Laiklik dinlere ve dindarlara saygıdır.
Avrupa’da bu böyle anlaşılmış
Böyle uygulanmış
Böyle de uygulanmaktadır.
Laiklik bir din değildir.
Dinin alternatifi de değildir.
Allah’u Teâlâ’nın Hz. İsa(as)’a indirdiği İncil ayetleri zamanında ve yeterince korunamadığı için zaman içerisinde kaybolmuştur.
Hıristiyan din adamları akıllarında kalanlara kendi görüş ve düşüncelerini de ilave ederek onları nesilden nesile aktarmışlardır.
İlerleyen zamanlarda birbiriyle çelişen yüzlerce İncil yazılmıştır.
Nihayet İznik konsilinde bu İnciller
Matta, Markos, Luka ve Yuhanna olmak üzere dörde indirilmiştir.
Hıristiyan âlemi 1789 Fransız ihtilaline kadar kiliseyi de devleti de bu kurallara göre yönetmişlerdir.
İncil’e uymayan her düşünce, yenilik ve bilimsel kurallar kilise tarafından yasaklanmıştır.
Toplum, düşünürler ve bilim adamları büyük bir baskı altında idiler.
Hatta bazen din adamları da bu baskıya karşı çıkıyor, isyan ediyorlardı.
Martin Luther bunların en tanınmışıdır.
Kiliseyi protesto ettiği için Hıristiyan dünyasında Protestanlık mezhebinin doğmasına sebep olmuştur.
Bilim adamları da büyük bir baskı altındaydılar.
Galile dünya dönüyor diyordu, fakat bu bilgi muharref İncillerde yoktu.
Galile kiliseyle ters düşüyor idam cezasına mahkûm oluyordu.
Giyotin ile cezanın infazına karar veriliyordu.
Dostları araya giriyor Gaile’yi bu düşüncesinden vazgeçirmeye çalışıyorlardı.
Galile son kez çıkarıldığı mahkemede iddiasından vazgeçmiş görüntüsü verdiği için kafasını giyotine kaptırmaktan kurtarıyordu.
Çıkarken şunları söylüyordu;
“Ben dünya dönmüyor desem bile dünya dönüyor.”
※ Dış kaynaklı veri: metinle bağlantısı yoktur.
Lemma ci_total_eq total lo es :
  0 <= total -> 0 <= lo -> segs_wf lo es -> total <= lo ->
  ci_total total es = total + seg_total es /\ total + seg_total es <= Z.max total NOX_DATAZONE_SIZE.
Proof.
  revert total lo. induction es as [|e es IH]; intros total lo Ht Hlo Hwf Hle; cbn; [lia|].
  destruct Hwf as (H1 & H2 & H3 & H4).
  rewrite u32_small by sz.
  destruct (IH (total + e_size e) (e_offset e + e_size e + 1)) as [-> ?]; [lia..|done|lia|].
  sz.
Qed.

Lemma seg_total_le lo es : 0 <= lo -> segs_wf lo es -> lo + seg_total es <= Z.max lo NOX_DATAZONE_SIZE.
Proof. intros Hlo Hwf. eapply (ci_total_eq lo lo es); auto; lia. Qed.

(** ** The reference insertion: [coalesce_insert] without the capacity limit *)

Definition seg_insert (es : list scrap_entry) (off len : Z) : list scrap_entry :=
  let '(before, rest) := ci_before off es in
  let '(new_off, new_end, after) := ci_absorb off (off + len) rest in
  before ++ mk_entry new_off (new_end - new_off) :: after.

Lemma seg_insert_spec es off len :
  segs_wf 0 es -> 0 <= off -> 0 < len -> off + len <= NOX_DATAZONE_SIZE ->
  segs_wf 0 (seg_insert es off len) /\
  (forall x, covers (seg_insert es off len) x <-> off <= x < off + len \/ covers es x).
Proof.
  intros Hwf Hoff Hlen Hend. unfold seg_insert.
  pose proof (ci_before_spec 0 off es ltac:(lia) Hwf) as Hb.
  destruct (ci_before off es) as [before rest]. destruct Hb as (-> & Hhi & Hr).
  apply segs_wf_app in Hwf as [Hwb Hwr].
  pose proof (segs_hi_le _ _ Hwb) as Hge.
  pose proof (ci_absorb_spec (segs_hi 0 before) off (off + len) rest
                ltac:(lia) Hwr ltac:(lia) Hend Hr) as Ha.
  destruct (ci_absorb off (off + len) rest) as [[no ne] after].
  destruct Ha as (H1 & H2 & H3 & _ & H5). split.
  - rewrite segs_wf_app. split; [done|]. cbn. split_and!; try lia.
    eapply segs_wf_weaken; [|exact H3]. lia.
  - intros x. specialize (H5 x). rewrite !covers_app, covers_cons. cbn [e_offset e_size].
    replace (no + (ne - no)) with ne by lia. tauto.
Qed.

(** ** [coalesce_insert] against the reference insertion *)

Section Coalesce.
Context `{NoxConfig}.
(** The gathered buffers are the expected image. *)
Lemma arm_image x : 0 <= x < TOY_TOTAL -> iov_gather (arm addrs) x = expect_image junk x.
Proof.
  change TOY_TOTAL with 786432. intros Hx.
  change (iov_gather (arm addrs) x) with
    (if x <? 262144 then fill_pattern 0 x
     else if x - 262144 <? 262144 then fill_pattern 1 (x - 262144)
     else if x - 262144 - 262144 <? 262144 then fill_pattern 2 (x - 262144 - 262144) else x00).
  change (expect_image junk) with
    (buf_put (buf_put (buf_put junk 0 (fill_pattern 0) 262144) 262144 (fill_pattern 1) 262144)
       524288 (fill_pattern 2) 262144).
  destruct (decide (524288 <= x)); [|destruct (decide (262144 <= x))].
  - rewrite buf_put_in by lia. destruct (x <? 262144) eqn:E1, (x - 262144 <? 262144) eqn:E2,
      (x - 262144 - 262144 <? 262144) eqn:E3; try lia. f_equal. lia.
  - rewrite buf_put_out, buf_put_in by lia.
    destruct (x <? 262144) eqn:E1, (x - 262144 <? 262144) eqn:E2; try lia. done.
  - rewrite !buf_put_out, buf_put_in by lia. destruct (x <? 262144) eqn:E1; [|lia]. f_equal. lia.
Qed.

(** Whatever the script does, the fixup returns, and a full count means a correct image. *)
Lemma run_case_spec script rep :
  exists rc f, run_case addrs script rep = Some (rc, f) /\
    (completes rc = true -> identical junk f = true).
Proof.
  destruct (pwritev_all_spec (H0 := fake_laws) (fresh_fake script rep) (arm addrs) 0)
    as (r & f & log & E & _ & Hr); [apply arm_wf|lia|rewrite arm_total; reflexivity|].
  assert (Et : outcome_of <$> pwritev_all fake_pwritev (fresh_fake script rep) (arm addrs) 0 = Some (r, f)).
  { unfold pwritev_all. rewrite (fake_loop_eq _ _ (fresh_fake script rep) _ 0); try done.
    - rewrite (toy_loop_eq (H := fake_posix) _ _ _ 0 _ _ _ [] []) by lia.
      change TOY_MAX_STALL with NOX_IO_MAX_STALL. unfold io_direct_pwritev_all in E.
      change (drop 0 (arm addrs)) with (arm addrs). unfold pwritev_fuel in E. by rewrite E.
    - lia. }
  unfold run_case. destruct (pwritev_all _ _ _ _) as [[[r' f'] log']|] eqn:Ea; [|done].
  injection Et as -> ->. exists r, f. split; [done|]. unfold completes. intros ->%bool_decide_eq_true.
  destruct Hr as [_ Hf]. unfold pwritev_all in Ea. apply fake_len_loop in Ea.
  apply memcmp_eq_ok. intros x Hx. specialize (Hf x). cbn [file_byte fake_posix] in Hf. unfold fake_byte at 1 in Hf.
  rewrite Ea in Hf. cbn [fk_disk_len fresh_fake] in Hf. rewrite Z2Nat.id in Hx by (by compute).
  rewrite (proj2 (in_range_spec _ _ _)) in Hf by lia. rewrite Hf, arm_total, buf_put_in by lia.
  rewrite Z.sub_0_r. by apply arm_image.
Qed.

(** What the checks other than the comparison look at. *)
Definition trace_of (x : option (sysret * fake_t)) : option (sysret * nat * list (Z * nat)) :=
  (fun '(rc, f) => (rc, fk_calls f, fk_seen f)) <$> x.
(** When the loop reports an error, some call returned it, and the bytes before are stored. *)
Lemma write_all_loop_refused fuel s addr b f0 len off k e s' :
  0 <= k <= len -> len < 2 ^ 64 -> file_byte s ≈ buf_put f0 off b k ->
  write_all_loop fuel s addr b len off k = Some (Some e, s') ->
  exists k' s1, k <= k' < len /\
    sys_pwritev s1 [mk_iov (addr + k') (fun i => b (k' + i)) (len - k')] (off + k') = (SysErr e, s') /\
    forall x, ~ (off + k' <= x < off + len) -> file_byte s' x = buf_put f0 off b k' x.
Proof.
  revert s k. induction fuel as [|fuel IH]; intros s k Hd Hlen Hf; cbn [write_all_loop];
    (destruct (k <? len) eqn:E; [|done]); [done|].
  destruct (sys_pwritev s _ _) as [[n|e1] s1] eqn:Es.
  - apply (write_step _ _ _ f0) in Es as [Hn Hf1]; [|lia|done].
    rewrite u64_small by lia. intros Hr. apply IH in Hr as (k' & s2 & Hk & Hr); [|lia|done|done].
    exists k', s2. split; [lia|done].
  - intros [= -> ->]. exists k, s. split_and!; [lia|lia|exact Es|].
    intros x Hx. rewrite <- Hf. eapply pwritev_err; [exact Es|]. cbn [iov_total iov_len]. lia.
Qed.

(** The loop returns where every call that succeeds takes something. *)
Lemma write_all_loop_returns fuel s addr b len off k :
  (forall s a b len off, 0 < len -> (sys_pwritev s [mk_iov a b len] off).1 <> SysOk 0) ->
  0 <= k <= len -> len < 2 ^ 64 -> len - k <= Z.of_nat fuel ->
  is_Some (write_all_loop fuel s addr b len off k).
Proof.
  intros Hz. revert s k. induction fuel as [|fuel IH]; intros s k Hd Hlen Hfuel; cbn [write_all_loop];
    (destruct (k <? len) eqn:E; [|by eauto]); [lia|].
  specialize (Hz s (addr + k) (fun i => b (k + i)) (len - k) (off + k)).
  destruct (sys_pwritev s _ _) as [[n|e] s1] eqn:Es; [|by eauto].
  apply pwritev_ok in Es as [Hn _]. cbn [iov_total iov_len fst] in *.
  assert (n <> 0) by (intros ->; apply Hz; [lia|done]).
  rewrite u64_small by lia. apply IH; lia.
Qed.

Context (open2 : S -> Z -> errno + S).

(** What the cell [e] stands for: [ok], for a write stored in full; an error, for the allocation
    or the call that reported it. *)
Definition cell_says (s : S) (shift off len : Z) (e : option errno) (s' : S) : Prop :=
  match posix_memalign s NOX_BLOCK_SIZE (len + NOX_BLOCK_SIZE), open2 s OPEN_DIRECT with
  | None, _ => e = Some ENOMEM /\ s' = s
  | Some _, inl err => e = Some err /\ s' = s
  | Some a, inr s1 =>
      match e with
      | None => file_byte s' ≈ buf_put (file_byte s1) off (fun _ => xd4) len
      | Some err =>
          exists k s2, 0 <= k < len /\
            sys_pwritev s2 [mk_iov (a + shift + k) (fun _ => xd4) (len - k)] (off + k) = (SysErr err, s') /\
            (forall x, ~ (off + k <= x < off + len) ->
               file_byte s' x = buf_put (file_byte s1) off (fun _ => xd4) k x)
      end
  end.

Fixpoint cells_say (s : S) (cells : list (string * Z * Z * Z)) (out : list (string * option errno)) (s' : S) : Prop :=
  match cells, out with
  | [], [] => s' = s
  | (label, shift, off, len) :: r, (label', e) :: out =>
      label' = label /\ exists s1, cell_says s shift off len e s1 /\ cells_say s1 r out s'
  | _, _ => False
  end.

Context (Hz : forall s a b len off, 0 < len -> (sys_pwritev s [mk_iov a b len] off).1 <> SysOk 0).

Lemma try_write_says fuel s shift off len :
  0 < len < 2 ^ 64 -> len <= Z.of_nat fuel ->
  exists e s', try_write open2 fuel s shift off len = Some (e, s') /\ cell_says s shift off len e s'.
Proof.
  intros Hlen Hfuel. unfold try_write, cell_says.
  destruct (posix_memalign s _ _) as [a|]; [|by do 2 eexists].
  destruct (open2 s OPEN_DIRECT) as [e|s1]; [by do 2 eexists|].
  assert (Hf0 : file_byte s1 ≈ buf_put (file_byte s1) off (fun _ => xd4) 0)
    by (intros x; by rewrite buf_put_out by lia).
  destruct (write_all_loop_returns fuel s1 (a + shift) (fun _ => xd4) len off 0 Hz) as [[e s'] E]; [lia..|].
  exists e, s'. split; [exact E|]. destruct e as [e|].
  - eapply write_all_loop_refused in E as (k & s2 & Hk & E); [|lia|lia|exact Hf0]. by exists k, s2.
  - by eapply write_all_loop_stored in E; [|lia|lia|exact Hf0].
Qed.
Diyeceksiniz ki bunların laiklikle ne ilgisi var.
İslam dünyası ilmin, sanat ve edebiyatın zirvesinde idi.
Demek ki sıkıntı dinde değil insanlarda idi
Anlaşıldı ki kilisenin bu kafa yapısıyla hiçbir konuda ilerleme sağlanamayacak
Aydınlar ve halk bilimin ve ilerlemenin önündeki engeli (kiliseyi) devlet yönetiminden uzaklaştırmak istediler.
Kilise sadece din işleri ile uğraşmalı devlet yönetimine karışmamalıydı.
Çünkü kilise her türlü yeniliğin ilerlemenin önünde bir engeldi ve bu engel aşılmalıydı.
İşte Fransız ihtilali ile bu engel aşıldı.
Kilisenin faaliyetleri din ile sınırlandırıldı.
Devlet kilise (din) den bağımsız hale getirildi.
Böylece LAİKLİK kavramı halkın ve aydınların gündemine girmiş oldu.
Şunu da unutmamak gerekir ki
Avrupa’da hiçbir zaman yönetim ve aydınlar bundan sonra halkın dini değerleriyle çatışmadı.
Avrupa’da bu sayede Rönesans ve reformlar yapıldı.
Sanayi devrimini gerçekleştirildi.
İlerledi, kalkındı, gelişti ve zenginleşti.
Kilise devlet yönetimine müdahale etmediği gibi devlette kiliseye engel ve yasak koymadı.
Yöneticiler de bu ayinlere katılarak inançlarının gereğini yerine getirmeye çalıştılar.
Avrupa’da laiklik çıkışı itibariyle dine karşıymış gibi görünse de,
Dine değil kilisenin despotizmine karşı bir hareketti.
Laiklik dinlere ve dindarlara saygıdır.
Avrupa’da bu böyle anlaşılmış
Böyle uygulanmış
Böyle de uygulanmaktadır.
Laiklik bir din değildir.
Dinin alternatifi de değildir.
Dinin alternatifi ateistliktir.
Laiklik bir anlayış, uygulama biçimi bir yönetim felsefesidir.
Doğru uygulandığı takdirde inanç sahiplerini rahatsız etmeyecek bir sistemdir.
Doğru anlamak, doğru uygulamak için çok önemlidir.